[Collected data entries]
>>>
(* ===== verification/Entry.v ===== *)
(** * Entry: the first instructions of the unikernel

    [cpuinit] of ueficore/x64/x64.s, which the firmware enters with the image
    handle in CX and the system table in DX, instruction by instruction: it fills
    the variables that x64.go and x64/console.go read, and sets up the stack in
    the memory that the image describes.  [sse_enable] is tamago's. *)

From S2P Require Import Prelude Binary Machine Tables Desc Console Boot Heap.

(** ** Instructions *)

Inductive reg := AX | BX | CX | DX | SP.

(** The data symbols of x64.s. *)
Inductive symbol := imageHandle | systemTable | conIn | conOut | ramStart | ramSize | ramStackOffset.

#[export] Instance symbol_eq_dec : EqDecision symbol.
Proof. solve_decision. Defined.

(** Source first, as in the file.  All are 64-bit. *)
Inductive instr :=
| MovToSymbol (src : reg) (dst : symbol)         (* MOVQ CX, ·imageHandle(SB) *)
| MovFromSymbol (src : symbol) (dst : reg)       (* MOVQ runtime·ramSize(SB), AX *)
| MovLoad (off : Z) (base dst : reg)             (* MOVQ 48(DX), AX *)
| MovText (dst : reg)                            (* MOVQ $runtime·text(SB), AX *)
| SubImm (i : Z) (dst : reg)
| Add (src dst : reg) | Sub (src dst : reg)
| CallSseEnable
| JmpRt0.

Definition cpuinit : list instr :=
  [ MovToSymbol CX imageHandle;
    MovToSymbol DX systemTable;
    MovLoad 48 DX AX;
    MovToSymbol AX conIn;
    MovLoad 64 DX AX;
    MovToSymbol AX conOut;
    CallSseEnable;
    MovText AX;
    SubImm (64 * 1024) AX;
    MovToSymbol AX ramStart;
    MovFromSymbol ramStart SP;
    MovFromSymbol ramSize AX;
    MovFromSymbol ramStackOffset BX;
    Add AX SP;
    Sub BX SP;
    JmpRt0 ].

Definition regs : Type := reg -> Z.

Definition reg_eqb (a b : reg) : bool :=
  match a, b with AX, AX | BX, BX | CX, CX | DX, DX | SP, SP => true | _, _ => false end.

Definition set (r : reg) (v : Z) (s : regs) : regs := fun q => if reg_eqb r q then v else s q.

(** What the linker supplies: the address of each symbol, that of
    [runtime·text], the return address of the call, and tamago's [sse_enable],
    which works on registers and returns. *)
Class Linked := {
  address : symbol -> Z;
  text : Z;
  ret : Z;
  sse_enable : regs -> regs;
  (** Each symbol has eight bytes of its own. *)
  address_apart a b : a <> b -> disjoint_ranges (address a) 8 (address b) 8;
}.

Section Steps.
Context `{Linked}.

Definition step (i : instr) (st : regs * memory) : regs * memory :=
  let '(s, m) := st in
  match i with
  | MovToSymbol a x => (s, store64 m (address x) (s a))
  | MovFromSymbol x a => (set a (load64 m (address x)) s, m)
  | MovLoad off b a => (set a (load64 m (u64 (s b + off))) s, m)
  | MovText a => (set a text s, m)
  | SubImm i a => (set a (u64 (s a - i)) s, m)
  | Add a b => (set b (u64 (s b + s a)) s, m)
  | Sub a b => (set b (u64 (s b - s a)) s, m)
  | CallSseEnable =>
      let m := store64 m (s SP - 8) ret in
      let s := sse_enable (set SP (s SP - 8) s) in
      (set SP (s SP + 8) s, m)
  | JmpRt0 => st
  end.

(** Up to the jump into the runtime. *)
Fixpoint run (l : list instr) (st : regs * memory) : option (regs * memory) :=
  match l with
  | [] => None
  | JmpRt0 :: _ => Some st
  | i :: l => run l (step i st)
  end.

Definition variable (m : memory) (x : symbol) : Z := load64 m (address x).

(** x64/console.go: [Console], initialised from the variables. *)
Definition Console (m : memory) : Console.Console :=
  mkConsole true 0 (variable m conIn) (variable m conOut).
End Steps.

(** x64/mem.go: the value of [RamSize] in the image, 704MB, and of the variable
    linked to [ramStart]. *)
Definition RamSize : Z := 0x2c000000.
Definition _unused : Z := 0x00100000.

(** ** What the runtime finds *)

(** The words that the entry code stores to. *)
Definition untouched `{Linked} (s : regs) (a : Z) (n : nat) : Prop :=
  (forall x, disjoint_ranges (address x) 8 a n) /\ disjoint_ranges (s SP - 8) 8 a n.

(** The words of the system table at the offsets of x64.s. *)
Lemma table_words (m : memory) a (st : SystemTable.t) :
  bin_ok st -> load_bytes m a 120 = enc st ->
  load64 m (a + 48) = SystemTable.ConIn st /\ load64 m (a + 64) = SystemTable.ConOut st.
Proof.
  intros Hok Hm. unfold load64. change 48 with (Z.of_nat 48). change 64 with (Z.of_nat 64).
  rewrite <-!(sub_load_bytes m a 120) by lia. rewrite Hm.
  destruct st as [[]], Hok as (_ & _ & _ & _ & _ & _ & _ & _ & Hin & _ & Hout & _).
  cbn [SystemTable.ConIn SystemTable.ConOut].
  split; (etrans; [|apply (le_dec_enc_word 8); eassumption]); reflexivity.
Qed.

Section Cpuinit.
Context `{Linked} (s : regs) (m : memory) (st : SystemTable.t).
Context (Hstack : forall x, disjoint_ranges (address x) 8 (s SP - 8) 8).
Context (Htable : untouched s (s DX) 120) (Hst : load_bytes m (s DX) 120 = enc st) (Hok : bin_ok st).
Context (HCX : is_word 64 (s CX)) (HDX : 0 <= s DX /\ s DX + 120 <= 2 ^ 64).

(** Reads of one symbol through stores to others, to the stack slot, and of the
    table through both. *)
Lemma variable_other x y v m0 : x <> y -> variable (store64 m0 (address y) v) x = variable m0 x.
Proof using.
  intros Hne. apply load64_store_other. rewrite length_le_enc. apply address_apart. congruence.
Qed.

Lemma variable_same x v m0 : is_word 64 v -> variable (store64 m0 (address x) v) x = v.
Proof using. apply load64_store64. Qed.

Lemma variable_stack x v m0 : variable (store64 m0 (s SP - 8) v) x = variable m0 x.
Proof using Hstack.
  apply load64_store_other. rewrite length_le_enc. destruct (Hstack x); [right|left]; done.
Qed.

Lemma untouched_variable a n x v m0 :
  untouched s a n -> load_bytes (store64 m0 (address x) v) a n = load_bytes m0 a n.
Proof using. intros [Hx _]. apply load_store_other. by rewrite length_le_enc. Qed.

Lemma untouched_stack a n v m0 :
  untouched s a n -> load_bytes (store64 m0 (s SP - 8) v) a n = load_bytes m0 a n.
Proof using. intros [_ Hsp]. apply load_store_other. by rewrite length_le_enc. Qed.
End Cpuinit.

(** Reads of variables through the stores of the entry code. *)
Ltac variables :=
  repeat first [rewrite variable_same by first [done | by apply wrap_range | assumption]
               | rewrite variable_other by done | rewrite variable_stack by done].

Section Entry.
Context `{Linked}.

(** The entry code runs to its jump. *)
Lemma cpuinit_run s m st :
  (forall x, disjoint_ranges (address x) 8 (s SP - 8) 8) ->
  untouched s (s DX) 120 -> load_bytes m (s DX) 120 = enc st -> bin_ok st ->
  is_word 64 (s CX) -> 0 <= s DX /\ s DX + 120 <= 2 ^ 64 ->
  exists s' m', run cpuinit (s, m) = Some (s', m') /\
    variable m' imageHandle = s CX /\ variable m' systemTable = s DX /\
    variable m' conIn = SystemTable.ConIn st /\ variable m' conOut = SystemTable.ConOut st /\
    variable m' ramStart = u64 (text - 64 * 1024) /\
    s' SP = u64 (variable m' ramStart + variable m ramSize - variable m ramStackOffset) /\
    forall a n, untouched s a n -> load_bytes m' a n = load_bytes m a n.
Proof.
  intros Hstack Htable Hst Hok HCX HDX.
  assert (is_word 64 (s DX)) as HwDX by (unfold is_word; lia).
  assert (is_word 64 (SystemTable.ConIn st) /\ is_word 64 (SystemTable.ConOut st)) as [Hwin Hwout].
  { clear - Hok. destruct st as [[]], Hok as (_ & _ & _ & _ & _ & _ & _ & _ & ? & _ & ? & _). done. }
  set (m2 := store64 (store64 m (address imageHandle) (s CX)) (address systemTable) (s DX)).
  set (m3 := store64 m2 (address conIn) (SystemTable.ConIn st)).
  set (m4 := store64 m3 (address conOut) (SystemTable.ConOut st)).
  assert (load_bytes m2 (s DX) 120 = enc st /\ load_bytes m3 (s DX) 120 = enc st) as [Hm2 Hm3]
    by (unfold m3, m2; by rewrite !(untouched_variable s) by done).
  destruct (table_words m2 _ st Hok Hm2) as [Hin _], (table_words m3 _ st Hok Hm3) as [_ Hout].
  set (m5 := store64 m4 (s SP - 8) ret).
  set (m6 := store64 m5 (address ramStart) (u64 (text - 64 * 1024))).
  assert (variable m6 ramStart = u64 (text - 64 * 1024) /\ variable m6 ramSize = variable m ramSize /\
    variable m6 ramStackOffset = variable m ramStackOffset) as (E1 & E2 & E3).
  { unfold m6, m5, m4, m3, m2. split_and!; by variables. }
  eexists _, m6. split_and!.
  - cbn [cpuinit run step set reg_eqb]. rewrite !(wrap_small 64 (s DX + _)) by (unfold is_word; lia).
    fold m2. rewrite Hin. fold m3. rewrite Hout. fold m4 m5 m6. reflexivity.
  - unfold m6, m5, m4, m3, m2. by variables.
  - unfold m6, m5, m4, m3, m2. by variables.
  - unfold m6, m5, m4, m3. by variables.
  - unfold m6, m5, m4. by variables.
  - exact E1.
  - cbn [set reg_eqb]. fold (variable m6 ramStart) (variable m6 ramSize) (variable m6 ramStackOffset).
    rewrite E2, E3. apply Zminus_mod_idemp_l.
  - intros a n Ha. unfold m6, m5, m4, m3, m2.
    by rewrite ?(untouched_variable s), (untouched_stack s), ?(untouched_variable s) by done.
Qed.
End Entry.

(** C16. From the firmware's jump into the image to [UEFI.Init]: [cpuinit] runs
    to the runtime; the stack it sets up ends [ramStackOffset] below the end of the
    memory of the image; and when x64's [init] later hands the two variables to
    [Init], the instance has the firmware's image handle and table, and its console is
    on the same input and output protocols as the early [Console] that [printk]
    used before.  The memory outside the variables and the word of the call is as the
    firmware left it. *)
Theorem entry_hands_over `{Machine, !DmaLaws, Linked} s st (w : World) :
  (forall x, disjoint_ranges (address x) 8 (s SP - 8) 8) ->
  untouched s (s DX) 120 -> load_bytes (w_mem w) (s DX) 120 = enc st -> bin_ok st ->
  is_word 64 (s CX) -> 0 < s DX /\ s DX + 120 <= 2 ^ 64 -> dma_permits (s DX) ->
  TableHeader.Signature (SystemTable.Header st) = signature ->
  exists s' m', run cpuinit (s, w_mem w) = Some (s', m') /\
    s' SP = u64 (u64 (text - 64 * 1024) + variable (w_mem w) ramSize - variable (w_mem w) ramStackOffset) /\
    (forall a n, untouched s a n -> load_bytes m' a n = load_bytes (w_mem w) a n) /\
    forall w1, (forall x, variable (w_mem w1) x = variable m' x) ->
      load_bytes (w_mem w1) (s DX) 120 = load_bytes m' (s DX) 120 ->
      exists UEFI c, Init Services_zero (variable (w_mem w1) imageHandle)
          (variable (w_mem w1) systemTable) w1 = (Ret (UEFI, None), w1) /\
        ImageHandle UEFI = s CX /\ s_SystemTable UEFI = Some st /\ s_Console UEFI = Some c /\
        In c = In (Console (w_mem w1)) /\ Out c = Out (Console (w_mem w1)).
Proof.
  intros Hstack Htable Hst Hok HCX HDX Hd Hsig.
  destruct (cpuinit_run s (w_mem w) st Hstack Htable Hst Hok HCX ltac:(lia))
    as (s' & m' & Hrun & Eh & Et & Ei & Eo & Er & Esp & Hother).
  exists s', m'. split; [done|]. split; [by rewrite Esp, Er|]. split; [done|].
  intros w1 Hv Hm1. unfold Console. rewrite !Hv, Eh, Et, Ei, Eo.
  rewrite Hother, Hst in Hm1 by done.
  destruct (Init_correct Services_zero st (s CX) (s DX) w1 Hok Hd Hm1)
    as (UEFI & err & E & Hh & _ & Herr & Hgood & _).
  assert (err = None) as -> by (apply Herr; split; [lia|done]).
  destruct (Hgood eq_refl) as (Htab & Hcon & _). eexists UEFI, _. by split_and!.
Qed.

(** An image linked at 4MB, entered with the table of [demo_system_table]. *)
#[refine] Instance demo_linked : Linked := {
  address x := match x with
               | imageHandle => 0x500000 | systemTable => 0x500008 | conIn => 0x500010
               | conOut => 0x500018 | ramStart => 0x500020 | ramSize => 0x500028
               | ramStackOffset => 0x500030
               end;
  text := 0x410000;
  ret := 0x410040;
  sse_enable s := set AX 0x600 s;
}.
Proof. intros [] []; try done; intros _; unfold disjoint_ranges; lia. Defined.

Definition entry_regs : regs := fun r =>
  match r with CX => 42 | DX => 0x5000 | SP => 0x9000 | _ => 0 end.

Definition entry_world : World (H := quiet_machine) :=
  mkWorld quiet_machine
    (store64 (store64 (store64 (store_bytes ∅ 0x5000 (enc demo_system_table))
       0x500028 RamSize) 0x500030 0x100) 0x500020 _unused)
    0x10000 false [] tt.

Lemma entry_hands_over_witness :
  exists s' m', run cpuinit (entry_regs, w_mem entry_world) = Some (s', m') /\
    s' SP = 0x2c3fff00 /\
    let w1 := set_mem (H := quiet_machine) m' entry_world in
    exists UEFI c, Init (H := quiet_machine) Services_zero (variable m' imageHandle)
      (variable m' systemTable) w1 = (Ret (UEFI, None), w1) /\
    ImageHandle UEFI = 42 /\ s_SystemTable UEFI = Some demo_system_table /\
    s_Console UEFI = Some c /\ In c = In (Console m') /\ Out c = Out (Console m').
Proof.
  destruct (entry_hands_over (H := quiet_machine) (H0 := machine_with_dma _ _) entry_regs
    demo_system_table entry_world) as (s' & m' & E & Hsp & Hother & Hinit).
  - intros []; vm_compute; right; congruence.
  - split; [intros []|]; vm_compute; right; congruence.
  - vm_compute. reflexivity.
  - vm_compute. repeat split; congruence.
  - vm_compute. split; congruence.
  - vm_compute. split; congruence.
  - split; [reflexivity|intros n; reflexivity].
  - reflexivity.
  - exists s', m'. split; [exact E|]. split; [rewrite Hsp; vm_compute; reflexivity|].
    exact (Hinit (set_mem (H := quiet_machine) m' entry_world) (fun x => eq_refl) eq_refl).
Defined.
<<<
Where a line of the data above includes the string "Htable", pull it out.

- [RESPONSE BOX]:
Context (Htable : untouched s (s DX) 120) (Hst : load_bytes m (s DX) 120 = enc st) (Hok : bin_ok st).
  intros Hstack Htable Hst Hok HCX HDX.
  intros Hstack Htable Hst Hok HCX HDX Hd Hsig.
  destruct (cpuinit_run s (w_mem w) st Hstack Htable Hst Hok HCX ltac:(lia))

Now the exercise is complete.